[[ Records supplied open ]]
(** What the environment supplies during one pass of the loop: the
    captured frame ([None]: [ret] is false), the three readings of
    [time.time()], the answer of [cv2.waitKey(1)], and what the text
    generator yields if it is called. *)
Record pass_env : Type := mkPassEnv {
  capture : option Frame;
  clock_guard : Q;
  key : Z;
  clock_asr : Q;
  clock_check : Q;
  generator_run : string -> LLM.generation
}.

Definition set_frame_queue (q : Queue (option Frame)) (s : loop_state) :=
  mkLoop q (result_queue s) (asr_listener s) (conversation_manager s)
    (conversation_mode s) (conversation_timeout s) (recognized_faces s)
    (frame_count s) (guard_mode s) (last_unknown_alert_time s).

Definition set_results (q : Queue (list face)) (r : list face) (s : loop_state) :=
  mkLoop (frame_queue s) q (asr_listener s) (conversation_manager s)
    (conversation_mode s) (conversation_timeout s) r
    (frame_count s) (guard_mode s) (last_unknown_alert_time s).

Definition set_asr_listener (l : ASR.ASRListener) (s : loop_state) :=
  mkLoop (frame_queue s) (result_queue s) l (conversation_manager s)
    (conversation_mode s) (conversation_timeout s) (recognized_faces s)
    (frame_count s) (guard_mode s) (last_unknown_alert_time s).

Definition set_conversation (m : LLM.Manager) (mode : bool) (timeout : Q)
    (s : loop_state) :=
  mkLoop (frame_queue s) (result_queue s) (asr_listener s) m
    mode timeout (recognized_faces s)
    (frame_count s) (guard_mode s) (last_unknown_alert_time s).

Definition set_frame_count (n : Z) (s : loop_state) :=
  mkLoop (frame_queue s) (result_queue s) (asr_listener s)
    (conversation_manager s) (conversation_mode s) (conversation_timeout s)
    (recognized_faces s) n (guard_mode s) (last_unknown_alert_time s).
Definition added_line (file_path : string) : string := "- `" ++ file_path ++ "` (new)".

Definition updated_line (file_path : string) : string := "- `" ++ file_path ++ "`".

(** The loop over [changes], with the lists [files_added] and
    [files_updated] it fills. *)
Fixpoint write_changes (r : repo) (base_branch branch : string) (a : author)
    (changes : list change) (files_added files_updated : list string)
  : remote_call (list string * list string) :=
  match changes with
  | [] => mret (files_added, files_updated)
  | c :: rest =>
      let file_path := ch_path c in
      let title := get_default (ch_title c) file_path in
      let is_new := default false (ch_is_new c) in
      write_file r base_branch branch a file_path (ch_content c)
                 (action_of is_new ++ " " ++ title) is_new
      ≫= fun created =>
      if created : bool
      then write_changes r base_branch branch a rest
             (files_added ++ [added_line file_path])%list files_updated
      else write_changes r base_branch branch a rest
             files_added (files_updated ++ [updated_line file_path])%list
  end.

Definition batch_head (user_name user_email : string) : list string :=
  ["## Knowledge Base Contribution" ++ nl;
   "**Contributed by:** " ++ user_name ++ " (" ++ user_email ++ ")" ++ nl].

Definition batch_section (heading : string) (files : list string) : list string :=
  if nonempty files then List.app (heading :: files) [""] else [].

Definition batch_foot : list string :=
  ["---" ++ nl; "Please review the changes and merge if appropriate."].

Definition batch_body (user_name user_email : string)
    (files_added files_updated : list string) : string :=
  join nl
    (List.app (batch_head user_name user_email)
       (List.app (batch_section "### New Notes" files_added)
          (List.app (batch_section "### Updated Notes" files_updated) batch_foot))).

Definition create_pr_batch (github : option (string -> outcome repo)) (timestamp : Z)
    (repo_name : string) (changes : list change)
    (pr_title user_name user_email : string) (target_branch : option string)
  : remote_call pr_result :=
  match github with
  | None => raise (ValueError not_configured)
  | Some get_repo =>
      match get_repo repo_name with
      | Raises e => raise e
      | Returns r =>
          let branch := branch_name pr_title timestamp in
          let base_branch := base_of r target_branch in
          open_branch r base_branch branch
          ≫= fun _ =>
          write_changes r base_branch branch (user_name, user_email) changes [] []
          ≫= fun files =>
          open_pull r pr_title
                    (batch_body user_name user_email (fst files) (snd files))
                    branch base_branch (Some (List.length changes))
      end
  end.

End Contribution.

Import Contribution.

(** ** backend/main.py: contributions and tracking *)

Module Endpoints.

(** [s.split(sep, 1)] for a one-character separator. *)
Definition split_once (sep : ascii) (s : string) : list string :=
  let before := take_while (fun c => negb (Ascii.eqb c sep)) s in
  match drop_while (fun c => negb (Ascii.eqb c sep)) s with
  | "" => [s]
  | String _ after => [before; after]
  end.

(** [email.split("@")[0].replace(".", " ").title()] *)
Definition name_of_email (email : string) : string :=
  title (replace "." " " (first_item (split_char "@" email))).

(** Where the identity of a contributor comes from: the header
    [X-Goog-Authenticated-User-Email] and the environment. *)
Record identity_source : Type := mk_identity_source {
  iap_header : option string;
  DEV_USER_EMAIL : option string;
  DEV_USER_NAME : option string
}.

(** The pair [(user_email, user_name)] of [contribute] and
    [contribute_batch]. *)
Definition resolve_identity (src : identity_source) : string * string :=
  let iap_email := get_default (iap_header src) "" in
  if negb (String.eqb iap_email "") && contains ":" iap_email then
    let user_email := nth 1 (split_once ":" iap_email) "" in
    (user_email, name_of_email user_email)
  else if truthy (DEV_USER_EMAIL src) then
    let user_email := get_default (DEV_USER_EMAIL src) "" in
    (user_email,
     if truthy (DEV_USER_NAME src) then get_default (DEV_USER_NAME src) ""
     else name_of_email user_email)
  else ("anonymous@knowledge-agent.local", "Anonymous Contributor").

(** [FileChange]: every field is there, [is_new] false by default. *)
Record file_change : Type := mk_file_change {
  fc_path : string;
  fc_title : string;
  fc_content : string;
  fc_is_new : bool
}.

Definition to_change (c : file_change) : change :=
  mk_change (fc_path c) (fc_content c) (Some (fc_title c)) (Some (fc_is_new c)).

Definition repo_not_set : exn :=
  HTTPException 500 "KNOWLEDGE_REPO environment variable not set".

(** [HTTPException(status_code=500, detail=f"Failed to create PR: {str(e)}")] *)
Definition failed_to_create (text : string) : exn :=
  HTTPException 500 ("Failed to create PR: " ++ text).

(** [contribute_batch]: the outcome, the globals, and the calls made on
    the repository.  [describe] is [str] on the exception that
    [create_pr_batch] raised. *)
Definition contribute_batch (w : world) (github : option (string -> outcome repo))
    (describe : exn -> string) (timestamp : Z) (src : identity_source)
    (body_changes : list file_change) (pr_title : string) (st : state)
  : result pr_result * list call :=
  let repo := KNOWLEDGE_REPO (w_environ w) in
  if not_given repo then (mk_result (Raises repo_not_set) st [], [])
  else
    let '(user_email, user_name) := resolve_identity src in
    let changes := map to_change body_changes in
    match create_pr_batch github timestamp (get_default repo "") changes pr_title
            user_name user_email (KNOWLEDGE_BRANCH (w_environ w)) with
    | (Returns res, calls) =>
        let record :=
          mk_pr (cr_pr_number res) (cr_pr_url res) (cr_branch res) user_email
                (map ch_path changes) "open" (w_utcnow w) None None in
        (mk_result (Returns res)
           (with_prs (<[cr_pr_number res := record]> (_submitted_prs st)) st) [],
         calls)
    | (Raises (ValueError msg), calls) =>
        (mk_result (Raises (HTTPException 500 msg)) st [], calls)
    | (Raises e, calls) =>
        (mk_result (Raises (failed_to_create (describe e))) st [], calls)
    end.

(** [contribute]: one file, and no entry in the ledger. *)
Definition contribute (w : world) (github : option (string -> outcome repo))
    (describe : exn -> string) (timestamp : Z) (src : identity_source)
    (body : file_change) (st : state) : result pr_result * list call :=
  let repo := KNOWLEDGE_REPO (w_environ w) in
  if not_given repo then (mk_result (Raises repo_not_set) st [], [])
  else
    let '(user_email, user_name) := resolve_identity src in
    match create_pr github timestamp (get_default repo "") (fc_path body)
            (fc_content body) (fc_title body) user_name user_email (fc_is_new body)
            (KNOWLEDGE_BRANCH (w_environ w)) with
    | (Returns res, calls) => (mk_result (Returns res) st [], calls)
    | (Raises (ValueError msg), calls) =>
        (mk_result (Raises (HTTPException 500 msg)) st [], calls)
    | (Raises e, calls) =>
        (mk_result (Raises (failed_to_create (describe e))) st [], calls)
    end.

(** The body of a [track-pr] request: every entry is read with [get]. *)
Record pr_data : Type := mk_pr_data {
  pd_pr_number : option Z;
  pd_pr_url : option string;
  pd_branch : option string;
  pd_user_email : option string;
  pd_files : option (list string)
}.

Definition track_pr (w : world) (d : pr_data) (st : state) : result string :=
  match pd_pr_number d with
  | None => mk_result (Raises (HTTPException 400 "pr_number required")) st []
  | Some pr_number =>
      if (pr_number =? 0)%Z
      then mk_result (Raises (HTTPException 400 "pr_number required")) st []
      else
        let record :=
          mk_pr pr_number (get_default (pd_pr_url d) "") (get_default (pd_branch d) "")
                (get_default (pd_user_email d) "")
                (match pd_files d with Some l => l | None => [] end)
                "open" (w_utcnow w) None None in
        mk_result (Returns ("Tracking PR #" ++ str_of_Z pr_number))
                  (with_prs (<[pr_number := record]> (_submitted_prs st)) st) []
  end.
[[ Records supplied closed ]]
• What you have to do:
Using the data above, repeat exactly the lines that begin at the line with "write_file r base_branch" and end at the line with "let branch := branch_name", both ends included.

• Task output:
      write_file r base_branch branch a file_path (ch_content c)
                 (action_of is_new ++ " " ++ title) is_new
      ≫= fun created =>
      if created : bool
      then write_changes r base_branch branch a rest
             (files_added ++ [added_line file_path])%list files_updated
      else write_changes r base_branch branch a rest
             files_added (files_updated ++ [updated_line file_path])%list
  end.

Definition batch_head (user_name user_email : string) : list string :=
  ["## Knowledge Base Contribution" ++ nl;
   "**Contributed by:** " ++ user_name ++ " (" ++ user_email ++ ")" ++ nl].

Definition batch_section (heading : string) (files : list string) : list string :=
  if nonempty files then List.app (heading :: files) [""] else [].

Definition batch_foot : list string :=
  ["---" ++ nl; "Please review the changes and merge if appropriate."].

Definition batch_body (user_name user_email : string)
    (files_added files_updated : list string) : string :=
  join nl
    (List.app (batch_head user_name user_email)
       (List.app (batch_section "### New Notes" files_added)
          (List.app (batch_section "### Updated Notes" files_updated) batch_foot))).

Definition create_pr_batch (github : option (string -> outcome repo)) (timestamp : Z)
    (repo_name : string) (changes : list change)
    (pr_title user_name user_email : string) (target_branch : option string)
  : remote_call pr_result :=
  match github with
  | None => raise (ValueError not_configured)
  | Some get_repo =>
      match get_repo repo_name with
      | Raises e => raise e
      | Returns r =>
          let branch := branch_name pr_title timestamp in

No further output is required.